Boomers did have the Vietnam War, where almost 60K Americans were killed, hundreds of thousands were wounded, and millions of Boomers were drafted to go to war. By comparison, over the entire 20 year war in Afghanistan, 2.4K Americans were killed, and our military was all volunteer. Over the 70s-80s there were also multiple pretty bad recessions and some inflation rates that rivaled 2023, and the oil embargo in the 70s had transportation at a standstill. The HIV epidemic killed thousands in the 80s, and per capita deaths for many major diseases, were significantly higher than today. Back in the 70s and 80s, automobile accident deaths and violent crime rates were also significantly higher than today. For Boomers as kids through young adults, measles was common, with hundreds of thousands of cases per year and high rates of death or permanent disability.

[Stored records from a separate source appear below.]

(** * Schema exporter: [scripts/extract_schema.py]

    A shallow embedding of the script's two functions,
    [simplify_schema_for_llm] and [extract_schemas], together with the
    module-level import guard and the [__main__] block, and the properties
    the specification states about them.

    Conventions of the embedding.
    - A schema document is a JSON tree.  A Python [dict] is an association
      list in insertion order (its keys are pairwise distinct, see
      [wf_json]); a Python [list] is a list.
    - A character of a [string] stands for one code point, so that
      [String.length] is Python's [len] on [str].
    - A raised exception is the [Raise] outcome of the [result] monad; the
      first exception in evaluation order wins.
    - [simplify_schema_for_llm] mutates its argument and returns it.  The
      documents it receives are trees built afresh by every export call, so
      no object is reachable twice and the mutation is faithfully rendered
      by a function from the old value to the new one.
    - [print] encodes its text for stdout before it writes anything: on a
      stdout whose encoding lacks a character of the line it raises
      UnicodeEncodeError and prints nothing.  What stdout takes is part of
      the surroundings of a run ([env]), and so is the outcome of the
      flush of stdout as the interpreter exits, which decides the exit
      status.  What is printed stays in the buffer of stdout until that
      flush; an error of the device in the middle of a run is not
      modelled. *)

From stdpp Require Import gmap strings list.
From Stdlib Require Import ZArith Lia.

Set Warnings "-register-all,-clear-no-such-hyp".

(** ** Python values and builtins *)

Inductive exn : Type :=
| TypeError_no_len
    (* len() of None, a bool or a number *)
| TypeError_not_subscriptable
    (* x[:3] where x is None, a bool or a number *)
| Slice_of_dict
    (* d[:3] on a dict: TypeError (unhashable slice) up to Python 3.11,
       KeyError from 3.12 on *)
| KeyError (key : string)
    (* d[key] on a dict without that key *)
| RecursionError
    (* the interpreter's call stack is exhausted *)
| LibraryError (msg : string)
    (* an exception raised inside the model library's export *)
| OSError (msg : string)
    (* a failed directory creation or file operation *)
| UnicodeEncodeError.
    (* print of a text the encoding of stdout cannot represent *)

Inductive result (A : Type) : Type :=
| Ok (a : A)
| Raise (e : exn).
Arguments Ok {A} a.
Arguments Raise {A} e.

#[global] Instance result_ret : MRet result := λ A a, Ok a.
#[global] Instance result_bind : MBind result := λ A B f m,
  match m with Ok a => f a | Raise e => Raise e end.
#[global] Instance result_fmap : FMap result := λ A B f m,
  match m with Ok a => Ok (f a) | Raise e => Raise e end.

Definition raises {A} (m : result A) : Prop := ∃ e, m = Raise e.
Definition returns {A} (m : result A) : Prop := ∃ a, m = Ok a.

Inductive json : Type :=
| JNull
| JBool (b : bool)
| JInt (n : Z)
| JFloat (bits : Z)                 (* a float, by its IEEE-754 bit pattern *)
| JStr (s : string)
| JArr (l : list json)
| JObj (d : list (string * json)).

Abbreviation dict V := (list (string * V)) (only parsing).

Section dict.
Context {V : Type}.

(* d.get(k) *)
Fixpoint dict_get (k : string) (d : dict V) : option V :=
  match d with
  | [] => None
  | (k', v) :: d' => if decide (k' = k) then Some v else dict_get k d'
  end.

(* k in d *)
Definition dict_mem (k : string) (d : dict V) : bool :=
  match dict_get k d with Some _ => true | None => false end.

(* d.get(k, default) *)
Definition dict_get_or (k : string) (default : V) (d : dict V) : V :=
  match dict_get k d with Some v => v | None => default end.

(* del d[k] *)
Definition dict_del (k : string) (d : dict V) : dict V :=
  filter (λ kv, kv.1 ≠ k) d.

(* d[k] = v : in place when the key is present, appended otherwise *)
Fixpoint dict_set (k : string) (v : V) (d : dict V) : dict V :=
  match d with
  | [] => [(k, v)]
  | (k', v') :: d' =>
      if decide (k' = k) then (k, v) :: d' else (k', v') :: dict_set k v d'
  end.

(* list(d.keys()) *)
Definition dict_keys (d : dict V) : list string := d.*1.
End dict.

(* len(x) *)
Definition len (x : json) : result nat :=
  match x with
  | JStr s => Ok (String.length s)
  | JArr l => Ok (length l)
  | JObj d => Ok (length d)
  | _ => Raise TypeError_no_len
  end.

(* x[:n] *)
Definition slice_to (n : nat) (x : json) : result json :=
  match x with
  | JStr s => Ok (JStr (String.substring 0 n s))
  | JArr l => Ok (JArr (take n l))
  | JObj _ => Raise Slice_of_dict
  | _ => Raise TypeError_not_subscriptable
  end.

(* d[k] *)
Definition dict_getitem {V} (k : string) (d : dict V) : result V :=
  match dict_get k d with Some v => Ok v | None => Raise (KeyError k) end.

(** ** [simplify_schema_for_llm] *)

(* if 'pattern' in schema and len(schema.get('pattern', '')) > 50:
       del schema['pattern'] *)
Definition drop_long_pattern (schema : dict json) : result (dict json) :=
  if dict_mem "pattern" schema then
    n ← len (dict_get_or "pattern" (JStr "") schema);
    if (50 <? n)%nat then mret (dict_del "pattern" schema) else mret schema
  else mret schema.

(* if 'anyOf' in schema and len(schema['anyOf']) > 5:
       schema['anyOf'] = schema['anyOf'][:3] *)
Definition truncate_anyOf (schema : dict json) : result (dict json) :=
  if dict_mem "anyOf" schema then
    a ← dict_getitem "anyOf" schema;
    n ← len a;
    if (5 <? n)%nat then
      a ← dict_getitem "anyOf" schema;
      a' ← slice_to 3 a;
      mret (dict_set "anyOf" a' schema)
    else mret schema
  else mret schema.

And these were just some of the bad things that happened during a period of relative peace and prosperity. All this to say we should always fight to improve our society, and don’t just blindly accept bad things as inevitable or insurmountable. The past just wasn’t all sunshine and roses, and people really need to get over that.

“Millennials have had it rough, but you know who really had it rough? A smaller subset of millennials!”

I’m sick of my generation.

"Millennials between 1990 and 1991 had it rough, sure. But you know who has it even worse? Those born between 4:16am June 12 1990 and 3:54pm September 26 1990! You don’t even know how bad they have it!
Don’t forget the ones born in that timeframe whose favorite color is blue. That’s the subset you really have to feel bad for…
It’s an article from the NY times that’s just trying to pit us against each other. NY Times contains a lot of propaganda
You’d think participating in the propaganda campaign for the Iraq war and the Valery Plame incident would’ve nailed their coffin shut, but here we are today, with those same assholes doing what they do best.
That’s the danger of propaganda, only thinking it happens to others or in autocratic countries. No one is immune…
Such a weird gatekeepy headline. I’d argue it’s virtually anyone born around 1980.

Yeah this definitely comes across as trying to pitch younger folks against eachother.

Eat the rich, not your peers.

When I look at what I paid for my college degree in comparison to what people a decade younger than me are paying, yeah, I get it.

A student living on-campus at my alma mater is paying more for one year of school than I did for all four of them.

They got screwed. They really did, and the steadfast refusal of voters in this country to never change their team colors under any circumstances means it’s never going to change.